More egregious than setting up your story to be about slavery and then mostly ignoring that the story is about slavery is that the game’s solution to the injustice of the enslaved Bearers is assimilation. Before his death, Cid comes up with a plan to destroy the Mother Crystals, massive floating stones that provide each nation with magic. His reasoning is that, with the Mother Crystals gone, the Bearers will no longer have magic, and therefore be freed. Not only is this deeply naive, it also lacks any real understanding of the political systems that make slavery in this world useful and necessary to a powerful few. It assumes that if the slaves were to lose the ability that gives them value and become physically like those who enslave them, they’d simply be freed. At the time it’s suggested, Cid has Clive and Jill (host of Shiva) working with him. Together they are three of the most powerful beings on the planet. Not once do they discuss, in a game allegedly about medieval politics, overthrowing a system that employs and thrives on slavery. They never plan to dethrone the kings and queens using and profiting off slave labor. Instead they stumble through the logical fallacy of “bearers are enslaved because they have magic; if we destroy magic then they won’t be slaves anymore.” It’s an assimilationist argument that removes any moral burden from those who have enslaved these people, and places it instead on the enslaved. It says, “if you weren’t different this wouldn’t happen to you, so lets make you like everyone else.”

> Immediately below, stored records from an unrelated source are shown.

(** ** Every history is safe *)

(** C7: after a successful initialisation and any sequence of allocations,
    placements below 4 GB, frees, changes of the size and page reservations
    with arguments in range, the list holds blocks that lie in the manager's
    range, are aligned as asked, do not overlap, are in address order with
    the top of memory at the last one's end, and have pairwise different ids;
    and the next such request does not fault. *)
Theorem memmgr_reachable_safe `{OssEnv} dma o sz sh s0 s1 s (Hpre : init_pre o sz sh s0)
  (Hinit : amdgv_memmgr_init o sz sh false s0 = Ret (0, s1)) (Hh : history dma s1 s) :
  (exists A, memory_safe s A) /\
  (forall q, request_ok q s -> exists s', run_request dma q s = Ret (tt, s')).
Proof.
  assert (kept s) as Hk.
  { eapply history_kept; [|exact Hh]. exists []. split; [|constructor].
    pose proof (wp_init o sz sh s0 Hpre) as HQ. unfold wp in HQ. rewrite Hinit in HQ. by apply HQ. }
  split; [by apply kept_safe|]. intros q Hq.
  destruct (wp_returns _ _ _ (wp_request dma q s Hk Hq)) as ([] & s' & E & _). by exists s'.
Qed.

(** ** First fit *)

(** C19: an allocation of [l] bytes for block user [x] with alignment [2^k]
    implements the first-fit operation on the sequence of blocks.  It fails
    with the blocks unchanged exactly when the kernel has no memory for its
    record, all 256 indices of the user are given out, or no gap takes it and
    it does not fit above the last block; otherwise it returns a new record,
    put in the first gap larger than it from the aligned end of the preceding
    block on, under the lowest free index of the user. *)
Theorem memmgr_alloc_first_fit `{OssEnv} dma k l x A s (Hs : good A [] s) (Hk : 0 <= k <= 40)
  (Hl : 0 < l <= mem_limit) (Hx : 0 <= x < 65536) (Hid : id_room x s) :
  exists r s', amdgv_memmgr_alloc_align dma l (2 ^ k) x s = Ret (r, s') /\
  match r with
  | None => (malloc_ok s && room (2 ^ k) l (mgr s) A = false \/ forall m, 0 <= m < 256 -> index_used s x m = true) /\
      good A [] s'
  | Some p => malloc_ok s && room (2 ^ k) l (mgr s) A = true /\ (p ∉ ptrs A) /\
      exists j, 0 <= j < 256 /\ index_used s x j = false /\ (forall m, 0 <= m < j -> index_used s x m = true) /\
        good (put_block (2 ^ k) l (mgr s) (p, mk_mem (placed_end (2 ^ k) l (mgr s) A) l (2 ^ k) (make_id x j) None) A) [] s'
  end.
Proof.
  destruct (wp_returns _ _ _ (wp_alloc_unify dma (2 ^ k) k l x A [] s Hs eq_refl Hk Hl Hx Hid)) as (r & s' & E & _ & HQ).
  exists r, s'. unfold amdgv_memmgr_alloc_align, mbind, M_bind, gets. rewrite (gd_defer _ _ _ Hs). split; [exact E|].
  destruct HQ as [(-> & HN & Hg)|(j & -> & Hok & Hj & Hf & Hlow & _ & Hg)]; [done|]. split; [done|].
  pose proof (fresh_ptr _ _ _ (wf_repr _ _ _ (gd_wf _ _ _ Hs))) as Hp. rewrite app_nil_r in Hp. split; [done|].
  by exists j.
Qed.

The only character who seems to actually want to free the Bearers and abolish slavery as a concept is Clive’s father, Elwin Rosfield. Elwin dies in the first chapter of the game (or the demo) and never actually speaks of his plans to free the slaves. In fact, you only find out his intentions if you elect to do an optional late game side-quest that is more about bonding with your brother Joshua than it is about honoring your dead father’s wishes. The main story routinely sacrifices the emotional potential of small, earnest exchanges for the sake of explosive but ultimately empty moments. Most of the content engaging with cruelty towards the Bearers is relegated to optional side-quests, allowing the player to opt-out as much as Clive seems to when it comes to actually facing the very human horrors of this world. 

These stories, and the way we engage with these themes, matter. Final Fantasy XVI builds a world constructed around something as horrific as human slavery and then for the most part disregards it, implying that if people weren’t different they wouldn’t be made to suffer or be exploited. But the problem is not the difference. It is not the Bearers’ magic that makes them slaves. It’s the cruelty and inhumanity of the people given power over them. The solution is not to take their magic away, it’s to remove the political system allowing anyone to be enslaved. Cid and Clive’s plan may be a good one to move along the plot of Final Fantasy XVI, a game much more interested in killing a space god than freeing slaves, but it is not a good plan for saving the people of this world. The burden should not be put on those who are different to assimilate into their oppressors, and if you’re going to make a game about slavery you owe it to the player to make a game about slavery, not a lumbering hand-wavy adventure ultimately about how being different is dangerous. If Final Fantasy XVI can’t treat the subject with the gravity and care it deserves, it shouldn’t bring it up at all, much less make it the bedrock of its entire story.